*Problem to work on*
From the line containing "let radiusMeters := match" down to the line containing "Returns validatedCoords =>" in the records below, reproduce every line exactly, ends included, and omit all others.

★ ★ ★

Definition getValidationError {I O : Type} (schema : I -> safeParseResult O) (data : I)
    : option string :=
  match schema data with
  | ParseSuccess _ => None
  | ParseError errors =>
      Some match errors with
           | err :: _ =>
               match issue_message err with
               | EmptyString => "Invalid value"%string
               | message => message
               end
           | [] => "Invalid value"%string
           end
  end.

(** A parse that found no issue succeeds. *)
Definition parsed {T : Type} (errors : list issue) (data : T) : safeParseResult T :=
  match errors with
  | [] => ParseSuccess data
  | _ :: _ => ParseError errors
  end.

(** The issues of the field [name] of an object. *)
Definition atField (name : string) (messages : list string) : list issue :=
  map (mkIssue [name]) messages.

Definition Rltb (x y : R) : bool := negb (Rleb y x).

(** [Number.isInteger]. *)
Definition isInteger (x : R) : bool := Reqb (IZR (Int_part x)) x.

(** The checks of a field, each with its message, in the order written. *)
Definition check (failed : bool) (message : string) : list string :=
  if failed then [message] else [].

Definition viewTypes : list string :=
  ["ocean"; "mountain"; "urban"; "forest"; "lake"; "river"; "desert"; "valley"; "other"]%string.

Definition latitudeSchema (x : R) : list string :=
  check (Rltb x (-90)) "Latitude must be between -90 and 90" ++
  check (Rltb 90 x) "Latitude must be between -90 and 90".

Definition longitudeSchema (x : R) : list string :=
  check (Rltb x (-180)) "Longitude must be between -180 and 180" ++
  check (Rltb 180 x) "Longitude must be between -180 and 180".

Record coordinates := mkCoordinates {
  c_latitude : R;
  c_longitude : R
}.

Definition coordinatesSchema (c : coordinates) : safeParseResult coordinates :=
  parsed (atField "latitude" (latitudeSchema (c_latitude c)) ++
          atField "longitude" (longitudeSchema (c_longitude c)))
         c.

Definition ratingValueSchema (x : R) : list string :=
  check (negb (isInteger x)) "Rating must be a whole number" ++
  check (Rltb x 1) "Rating must be at least 1" ++
  check (Rltb 5 x) "Rating must be at most 5".

Record ratingInput := mkRatingInput {
  ri_viewRating : R;
  ri_comfortRating : R
}.

Definition ratingSchema (r : ratingInput) : safeParseResult ratingInput :=
  parsed (atField "viewRating" (ratingValueSchema (ri_viewRating r)) ++
          atField "comfortRating" (ratingValueSchema (ri_comfortRating r)))
         r.

(** [val?.trim() || null]. *)
Definition trimOrNull (val : option string) : option string :=
  match val with
  | Some s =>
      match trim s with
      | EmptyString => None
      | t => Some t
      end
  | None => None
  end.

Definition optionalMaxLength (limit : nat) (message : string) (val : option string)
    : list string :=
  match val with
  | Some s => check (limit <? String.length s)%nat message
  | None => []
  end.

Record benchInput := mkBenchInput {
  bi_title : string;
  bi_description : option string;
  bi_latitude : R;
  bi_longitude : R;
  bi_viewType : string;
  bi_accessibilityNotes : option string
}.

Section Schemas.

(** The messages and tests that are the validation library's own: its
    message for a value outside an enumeration, and its test for a UUID. *)
Variable invalidEnumMessage : string -> string.
Variable isUuid : string -> bool.

Definition viewTypeSchema (v : string) : list string :=
  check (negb (includes viewTypes v)) (invalidEnumMessage v).

Definition benchCreateSchema (b : benchInput) : safeParseResult benchInput :=
  parsed
    (atField "title"
       (check (String.length (bi_title b) <? 1)%nat "Title is required" ++
        check (100 <? String.length (bi_title b))%nat "Title must be 100 characters or less") ++
     atField "description"
       (optionalMaxLength 1000 "Description must be 1000 characters or less"
          (bi_description b)) ++
     atField "latitude" (latitudeSchema (bi_latitude b)) ++
     atField "longitude" (longitudeSchema (bi_longitude b)) ++
     atField "viewType" (viewTypeSchema (bi_viewType b)) ++
     atField "accessibilityNotes"
       (optionalMaxLength 500 "Accessibility notes must be 500 characters or less"
          (bi_accessibilityNotes b)))
    (mkBenchInput (trim (bi_title b)) (trimOrNull (bi_description b))
       (bi_latitude b) (bi_longitude b) (bi_viewType b)
       (trimOrNull (bi_accessibilityNotes b))).

Record commentInput := mkCommentInput {
  ci_text : string;
  ci_parentId : option string
}.

Definition commentCreateSchema (c : commentInput) : safeParseResult commentInput :=
  parsed
    (atField "text"
       (check (String.length (ci_text c) <? 1)%nat "Comment cannot be empty" ++
        check (1000 <? String.length (ci_text c))%nat
          "Comment must be 1000 characters or less") ++
     atField "parentId"
       match ci_parentId c with
       | Some p => check (negb (isUuid p)) "Invalid parent comment ID"
       | None => []
       end)
    (mkCommentInput (trim (ci_text c)) (ci_parentId c)).

End Schemas.

(** ** Writes that are validated first (api.js, lines 66-81, 196-223, 490-510) *)

(** [benchService.getNearby]; [get_nearby_benches] is the backend's
    function of that name, [None] for an answer without data. *)
Definition benchService_getNearby
    (get_nearby_benches : R -> R -> R -> option (list bench))
    (latitude longitude : R) (radiusMeters : option R) : outcome (list bench) :=
  let radiusMeters := match radiusMeters with Some r => r | None => 5000 end in
  match validateOrThrow coordinatesSchema (mkCoordinates latitude longitude) with
  | Throws message => Throws message
  | Returns validatedCoords =>
      match get_nearby_benches (c_latitude validatedCoords) (c_longitude validatedCoords)
                               radiusMeters with
      | Some data => Returns data
      | None => Returns []
      end
  end.

(** The row [benchService.create] hands to [insert]. *)
Record benchInsert := mkBenchInsert {
  ins_user_id : string;
  ins_title : string;
  ins_description : option string;
  ins_latitude : R;
  ins_longitude : R;
  ins_view_type : string;
  ins_accessibility_notes : option string
}.

Definition benchService_create (invalidEnumMessage : string -> string)
    (userId : string) (input : benchInput) : outcome benchInsert :=
  match validateOrThrow (benchCreateSchema invalidEnumMessage) input with
  | Throws message => Throws message
  | Returns validatedData =>
      Returns (mkBenchInsert userId (bi_title validatedData) (bi_description validatedData)
                 (bi_latitude validatedData) (bi_longitude validatedData)
                 (bi_viewType validatedData) (bi_accessibilityNotes validatedData))
  end.

(** The row [ratingService.upsert] hands to [upsert]. *)
Record ratingUpsert := mkRatingUpsert {
  ru_bench_id : string;
  ru_user_id : string;
  ru_view_rating : R;
  ru_comfort_rating : R
}.

Definition ratingService_upsert (benchId userId : string) (viewRating comfortRating : R)
    : outcome ratingUpsert :=
  match validateOrThrow ratingSchema (mkRatingInput viewRating comfortRating) with
  | Throws message => Throws message
  | Returns validatedRating =>
      Returns (mkRatingUpsert benchId userId (ri_viewRating validatedRating)
                 (ri_comfortRating validatedRating))
  end.

(** What the schemas ask of a bench and of a rating. *)
Definition optionalAtMost (limit : nat) (val : option string) : Prop :=
  match val with
  | Some s => (String.length s <= limit)%nat
  | None => True
  end.

Definition benchInputOk (b : benchInput) : Prop :=
  (1 <= String.length (bi_title b) <= 100)%nat /\
  optionalAtMost 1000 (bi_description b) /\
  -90 <= bi_latitude b <= 90 /\
  -180 <= bi_longitude b <= 180 /\
  In (bi_viewType b) viewTypes /\
  optionalAtMost 500 (bi_accessibilityNotes b).

Fixpoint allWhitespace (s : string) : bool :=
  match s with
  | EmptyString => true
  | String c s' => is_whitespace c && allWhitespace s'
  end.

(** ** [commentService.create] (api.js, lines 556-622) *)

(** Rows of [benches] and of [comments], as the lookups here read them. *)
Record benchOwner := mkBenchOwner {
  bo_id : string;
  bo_user_id : string
}.

Record commentAuthor := mkCommentAuthor {
  ca_id : string;
  ca_user_id : string
}.

(** The row handed to [insert] on [comments]. *)
Record commentInsert := mkCommentInsert {
  cm_bench_id : string;
  cm_user_id : string;
  cm_text : string;
  cm_parent_id : option string
}.

(** What a call of [create] writes: the comment, and the notifications in
    the order they are inserted. *)
Record commentWrites := mkCommentWrites {
  written : commentInsert;
  notified : list notification
}.

Definition optionToList {A : Type} (o : option A) : list A :=
  match o with
  | Some x => [x]
  | None => []
  end.

(** [newId] is the id the backend gives the comment. *)
Definition commentService_create (isUuid : string -> bool)
    (benches : list benchOwner) (comments : list commentAuthor) (profiles : list profile)
    (newId : string)
    (benchId userId text : string) (parentId : option string) : outcome commentWrites :=
  match validateOrThrow (commentCreateSchema isUuid) (mkCommentInput text parentId) with
  | Throws message => Throws message
  | Returns validatedComment =>
      let data :=
        mkCommentInsert benchId userId (ci_text validatedComment)
                        (ci_parentId validatedComment) in
      let comments := comments ++ [mkCommentAuthor newId userId] in
      let forOwner :=
        match single (filter (fun b => String.eqb (bo_id b) benchId) benches) with
        | Some bench =>
            if negb (String.eqb (bo_user_id bench) userId)
            then optionToList
                   (notificationService_create (bo_user_id bench) userId "comment"
                      (Some benchId) None)
            else []
        | None => []
        end in
      let forParent :=
        match truthyString parentId with
        | Some p =>
            match single (filter (fun c => String.eqb (ca_id c) p) comments) with
            | Some parentComment =>
                if negb (String.eqb (ca_user_id parentComment) userId)
                then optionToList
                       (notificationService_create (ca_user_id parentComment) userId "reply"
                          (Some benchId) (Some p))
                else []
            | None => []
            end
        | None => []
        end in
      let forMentions :=
        mentionService_createMentionNotifications profiles text userId benchId (Some newId) in
      Returns (mkCommentWrites data (forOwner ++ forParent ++ forMentions))
  end.

Definition commentInputOk (isUuid : string -> bool) (text : string)
    (parentId : option string) : Prop :=
  (1 <= String.length text <= 1000)%nat /\
  match parentId with
  | Some p => isUuid p = true
  | None => True
  end.

(** ** Toggles: [followService], [favoriteService], [commentLikeService]
    (api.js, lines 1012-1136, 811-896, 661-703) *)

(** The backend's error for a row that breaks a primary key, by its code. *)
Definition duplicateKey : string := "23505".

(** A row of [follows]; the pair is the table's primary key. *)
Record follow := mkFollow {
  follower_id : string;
  following_id : string
}.

Definition sameFollow (followerId followingId : string) (r : follow) : bool :=
  String.eqb (follower_id r) followerId && String.eqb (following_id r) followingId.

Definition followService_isFollowing (follows : list follow)
    (followerId followingId : string) : bool :=
  match single (filter (sameFollow followerId followingId) follows) with
  | Some _ => true
  | None => false
  end.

★ ★ ★

*Exercise response*
  let radiusMeters := match radiusMeters with Some r => r | None => 5000 end in
  match validateOrThrow coordinatesSchema (mkCoordinates latitude longitude) with
  | Throws message => Throws message
  | Returns validatedCoords =>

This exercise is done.